**Given information:**
--------------------------------

Lemma cleanup_swept d : wf d -> swept d -> cleanup d = d.
Proof.
  intros Hwf Hs. unfold cleanup.
  assert (H1 : forEach (querySelectorAll (at_elem sel_tooltips) d) remove_stale_tooltip d = d).
  { apply forEach_fixed. intros el Hel.
    unfold querySelectorAll in Hel. apply in_map_iff in Hel as (l & Hid & Hl).
    apply filter_In in Hl as [Hl Hsel].
    unfold remove_stale_tooltip.
    destruct (lookup_node el d) as [l0|] eqn:Hlook; [|reflexivity].
    apply lookup_node_Some in Hlook as [Hl0 Hid0].
    assert (l0 = l) by (apply (walk_unique d); auto; congruence). subst l0.
    fold (stale l). destruct (Hs l Hl) as (Ht & _). now rewrite Ht. }
  rewrite H1.
  rewrite (querySelectorAll_nil sel_style_empty d) by (intros l Hl; apply (Hs l Hl)).
  simpl.
  rewrite (querySelectorAll_nil (at_elem sel_headlessui) d) by (intros l Hl; apply (Hs l Hl)).
  reflexivity.
Qed.

Lemma cleanup_wf d : wf d -> wf (cleanup d).
Proof.
  intros Hwf. unfold cleanup.
  apply forEach_wf; [apply remove_wf|].
  apply forEach_wf; [apply remove_wf|].
  apply forEach_wf; [apply remove_stale_tooltip_wf | assumption].
Qed.

Lemma cleanup_shrinks d : shrinks (cleanup d) d.
Proof.
  unfold cleanup.
  eapply shrinks_trans; [apply forEach_shrinks, remove_shrinks|].
  eapply shrinks_trans; [apply forEach_shrinks, remove_shrinks|].
  apply forEach_shrinks, remove_stale_tooltip_shrinks.
Qed.

Lemma cleanup_unfold d :
  cleanup d
  = forEach (querySelectorAll (at_elem sel_headlessui) (after_styles d)) remove
      (after_styles d).
Proof. reflexivity. Qed.

Lemma after_tooltips_wf d : wf d -> wf (after_tooltips d).
Proof. intros H. apply forEach_wf; [apply remove_stale_tooltip_wf | assumption]. Qed.

Lemma after_styles_wf d : wf d -> wf (after_styles d).
Proof. intros H. apply forEach_wf; [apply remove_wf | now apply after_tooltips_wf]. Qed.

Lemma after_tooltips_shrinks d : shrinks (after_tooltips d) d.
Proof. apply forEach_shrinks, remove_stale_tooltip_shrinks. Qed.

Lemma after_styles_shrinks d : shrinks (after_styles d) (after_tooltips d).
Proof. apply forEach_shrinks, remove_shrinks. Qed.

Lemma cleanup_shrinks_styles d : shrinks (cleanup d) (after_styles d).
Proof. rewrite cleanup_unfold. apply forEach_shrinks, remove_shrinks. Qed.

(** No overlay remnant is left by a sweep. *)
Lemma cleanup_no_headlessui d l3 :
  wf d -> In l3 (walk [] (cleanup d)) -> sel_headlessui (elem l3) = false.
Proof.
  intros Hwf Hl3.
  destruct (cleanup_shrinks_styles d l3 Hl3) as (l2 & Hl2 & (_ & He32 & _)).
  destruct (sel_headlessui (elem l3)) eqn:Hsel; [exfalso | reflexivity].
  apply (remove_loop_post (querySelectorAll (at_elem sel_headlessui) (after_styles d))
           (after_styles d) (nid (elem l2)) (after_styles_wf d Hwf)).
  - apply querySelectorAll_In; [assumption|]. unfold at_elem. now rewrite <- He32.
  - rewrite <- cleanup_unfold, <- He32. apply (walk_In_ids [] _ _ Hl3).
Qed.
(** * login_id_matcher: retry simulation and login matching

    A shallow embedding of the two Python files of the repository,

    - [test_capacity_reservation.py]: [simulate_capacity_reservation], a
      time-bounded retry loop with multiplicative back-off around a stubbed
      EC2 call;
    - [login_matcher.py]: [generate_login_permutations],
      [find_matching_logins], the two CSV readers and [main].

    Conventions of the embedding.

    - Python [int] is [Z].  Python [float] is an IEEE 754 binary64 value, a
      [spec_float] of the Standard Library with precision 53 and exponent
      bound 1024: [float_mul] and [float_sub] round to nearest, ties to even,
      and give infinities and NaN as Python does.  An int that meets a float
      in [*] or [-] is converted first, which raises OverflowError when it
      is too large ([float_of_int]); a comparison of an int with a float is
      exact and never raises ([py_lt]).
    - [datetime.now()] is an input of the model: [clock n] is the value of
      [(datetime.now() - start_time).total_seconds()] at the [n]-th time the
      loop evaluates it, a finite float.  The loop reads the clock once in
      its condition and once after the call, so iteration [j] (counted from
      0) reads [clock (2*j)] and [clock (2*j+1)].
    - The stubbed call is an input as well: [executor a] is what arming the
      stub and calling [ec2.create_capacity_reservation] do on attempt [a].
      The source arms the stub from the attempt number; [stub_script] is
      that script.  The client and the stubber of lines 22-24 are taken as
      created.
    - A [while] loop has no structural bound, so [retry_loop] takes fuel and
      returns [None] when it runs out.
    - Everything the loop does to the outside (the call, [print],
      [time.sleep]) is recorded in a trace. *)

From Stdlib Require Import ZArith QArith Qminmax Qpower Lia Lqa.
From Stdlib Require Import Floats.SpecFloat.
From Stdlib Require Import Strings.String Strings.Ascii Numbers.DecimalString.
From stdpp Require Import base list strings gmap.

Module CapacityReservation.

Open Scope Z_scope.

(** ** Numbers *)

(** Precision and exponent bound of binary64. *)
Definition float_prec : Z := 53.
Definition float_emax : Z := 1024.

(** The double nearest to [m * 2 ^ e] (ties to even). *)
Definition double (m e : Z) : spec_float :=
  binary_normalize float_prec float_emax m e false.

(** The conversion of an int to a float, as [float(n)] and the mixed
    arithmetic of [int] with [float] do it.  [None] is OverflowError
    ("int too large to convert to float"). *)
Definition float_of_int (n : Z) : option spec_float :=
  match double n 0 with
  | S754_infinity _ => None
  | x => Some x
  end.

(** [x * y] and [x - y] on floats. *)
Definition float_mul : spec_float → spec_float → spec_float :=
  SFmul float_prec float_emax.
Definition float_sub : spec_float → spec_float → spec_float :=
  SFsub float_prec float_emax.

(** The numbers the loop handles: [current_interval] is an [int] until line
    143 has produced a [float]. *)
Inductive PyNum :=
| PInt (n : Z)
| PFloat (x : spec_float).

(** The exact value of a number, on the extended rational line. *)
Inductive Extended :=
| ENaN
| ENegInf
| EFinite (q : Q)
| EPosInf.

Definition dyadic (s : bool) (m : positive) (e : Z) : Q :=
  let v := (inject_Z (Zpos m) * 2 ^ e)%Q in
  if s then (- v)%Q else v.

Definition float_value (x : spec_float) : Extended :=
  match x with
  | S754_zero _ => EFinite 0
  | S754_infinity false => EPosInf
  | S754_infinity true => ENegInf
  | S754_nan => ENaN
  | S754_finite s m e => EFinite (dyadic s m e)
  end.

Definition num_value (x : PyNum) : Extended :=
  match x with
  | PInt n => EFinite (inject_Z n)
  | PFloat f => float_value f
  end.

(** [x < y] on rationals, as a boolean. *)
Definition Qltb (x y : Q) : bool := negb (Qle_bool y x).

Definition ext_ltb (a b : Extended) : bool :=
  match a, b with
  | ENaN, _ | _, ENaN => false
  | _, ENegInf => false
  | ENegInf, _ => true
  | EPosInf, _ => false
  | _, EPosInf => true
  | EFinite x, EFinite y => Qltb x y
  end.

Definition ext_eqb (a b : Extended) : bool :=
  match a, b with
  | ENegInf, ENegInf => true
  | EPosInf, EPosInf => true
  | EFinite x, EFinite y => Qeq_bool x y
  | _, _ => false
  end.

(** [a < b], [a == b] and [a <= b] on numbers.  Python compares an [int]
    with a [float] by their exact values; every comparison with NaN is
    false. *)
Definition py_lt (a b : PyNum) : bool := ext_ltb (num_value a) (num_value b).
Definition py_eq (a b : PyNum) : bool := ext_eqb (num_value a) (num_value b).
Definition py_le (a b : PyNum) : bool := py_lt a b || py_eq a b.
Definition set_current_question (n : nat) (st : session_state) : session_state :=
  {| quiz_started := quiz_started st; current_question := n;
     score := score st; answers := answers st;
     quiz_questions := quiz_questions st;
     questions_loaded := questions_loaded st;
     all_questions := all_questions st;
     selected_difficulty := selected_difficulty st;
     selected_category := selected_category st |}.

Definition set_score (n : nat) (st : session_state) : session_state :=
  {| quiz_started := quiz_started st; current_question := current_question st;
     score := n; answers := answers st;
     quiz_questions := quiz_questions st;
     questions_loaded := questions_loaded st;
     all_questions := all_questions st;
     selected_difficulty := selected_difficulty st;
     selected_category := selected_category st |}.

Definition set_answers (l : list answer) (st : session_state) : session_state :=
  {| quiz_started := quiz_started st; current_question := current_question st;
     score := score st; answers := l;
     quiz_questions := quiz_questions st;
     questions_loaded := questions_loaded st;
     all_questions := all_questions st;
     selected_difficulty := selected_difficulty st;
     selected_category := selected_category st |}.

Definition set_quiz_questions (l : list question) (st : session_state) : session_state :=
  {| quiz_started := quiz_started st; current_question := current_question st;
     score := score st; answers := answers st;
     quiz_questions := l;
     questions_loaded := questions_loaded st;
     all_questions := all_questions st;
     selected_difficulty := selected_difficulty st;
     selected_category := selected_category st |}.

Definition set_selected_difficulty (d : string) (st : session_state) : session_state :=
  {| quiz_started := quiz_started st; current_question := current_question st;
     score := score st; answers := answers st;
     quiz_questions := quiz_questions st;
     questions_loaded := questions_loaded st;
     all_questions := all_questions st;
     selected_difficulty := d;
     selected_category := selected_category st |}.

Definition set_selected_category (c : string) (st : session_state) : session_state :=
  {| quiz_started := quiz_started st; current_question := current_question st;
     score := score st; answers := answers st;
     quiz_questions := quiz_questions st;
     questions_loaded := questions_loaded st;
     all_questions := all_questions st;
     selected_difficulty := selected_difficulty st;
     selected_category := c |}.

(** ** Effects: session state, exceptions and messages *)

Inductive exn :=
  | IndexError
  | ValueError
  | AttributeError (msg : string)
  | JSONDecodeError (msg : string)
  | OSError (msg : string).

Inductive notice :=
  | st_error (msg : string)
  | st_warning (msg : string).

Inductive outcome (A : Type) :=
  | Returned (a : A) (st : session_state) (out : list notice)
  | Raised (e : exn) (st : session_state) (out : list notice).
Arguments Returned {A} a st out.
Arguments Raised {A} e st out.

Definition M (A : Type) : Type := session_state → outcome A.

Module Import QuizMonad.

Definition ret {A} (a : A) : M A := λ st, Returned a st [].

Definition bind {A B} (m : M A) (k : A → M B) : M B := λ st,
  match m st with
  | Returned a st1 out1 =>
      match k a st1 with
      | Returned b st2 out2 => Returned b st2 (out1 ++ out2)
      | Raised e st2 out2 => Raised e st2 (out1 ++ out2)
      end
  | Raised e st1 out1 => Raised e st1 out1
  end.

Definition raise {A} (e : exn) : M A := λ st, Raised e st [].
Definition gets {A} (f : session_state → A) : M A := λ st, Returned (f st) st [].
Definition modify (f : session_state → session_state) : M unit :=
  λ st, Returned tt (f st) [].
Definition emit (n : notice) : M unit := λ st, Returned tt st [n].

Global Instance M_ret : MRet M := @ret.
Global Instance M_bind : MBind M := λ A B k m, bind m k.
Lemma stable_pos_lt (n i : nat) : (i < n)%nat -> (stable_pos K n i < n)%nat.
Proof.
  intros H. unfold stable_pos.
  pose proof (key_count_lt i n H). pose proof (key_less_count_le n (K i)). lia.
Qed.

Lemma stable_pos_mono (n i j : nat) :
  (i < n)%nat -> (j < n)%nat -> stable_lt K i j -> (stable_pos K n i < stable_pos K n j)%nat.
Proof.
  intros Hi Hj [Hlt|[Heq Hij]]; unfold stable_pos.
  - pose proof (key_count_lt i n Hi). pose proof (key_less_count n _ _ Hlt). lia.
  - rewrite <- Heq. pose proof (key_count_lt i j Hij). lia.
Qed.

Lemma stable_lt_total (i j : nat) : stable_lt K i j \/ i = j \/ stable_lt K j i.
Proof. unfold stable_lt. lia. Qed.

Lemma stable_lt_asym (i j : nat) : stable_lt K i j -> stable_lt K j i -> False.
Proof. unfold stable_lt. lia. Qed.

Lemma stable_pos_inj (n i j : nat) :
  (i < n)%nat -> (j < n)%nat -> stable_pos K n i = stable_pos K n j -> i = j.
Proof.
  intros Hi Hj E. destruct (stable_lt_total i j) as [H|[H|H]]; [|exact H|].
  - pose proof (stable_pos_mono n i j Hi Hj H). lia.
  - pose proof (stable_pos_mono n j i Hj Hi H). lia.
Qed.

Lemma stable_pos_lt_inv (n i j : nat) :
  (i < n)%nat -> (j < n)%nat -> (stable_pos K n i < stable_pos K n j)%nat -> stable_lt K i j.
Proof.
  intros Hi Hj H. destruct (stable_lt_total i j) as [H'|[H'|H']]; [exact H'| |].
  - subst. lia.
  - pose proof (stable_pos_mono n j i Hj Hi H'). lia.
Qed.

--------------------------------

**Assignment:**
Given the data above, which lines hold the string "with"? Return them.

**Response:**
      time-bounded retry loop with multiplicative back-off around a stubbed
      [spec_float] of the Standard Library with precision 53 and exponent
      is too large ([float_of_int]); a comparison of an int with a float is
    arithmetic of [int] with [float] do it.  [None] is OverflowError
  match double n 0 with
  match x with
  match x with
  match a, b with
  match a, b with
    with a [float] by their exact values; every comparison with NaN is
  match m st with
      match k a st1 with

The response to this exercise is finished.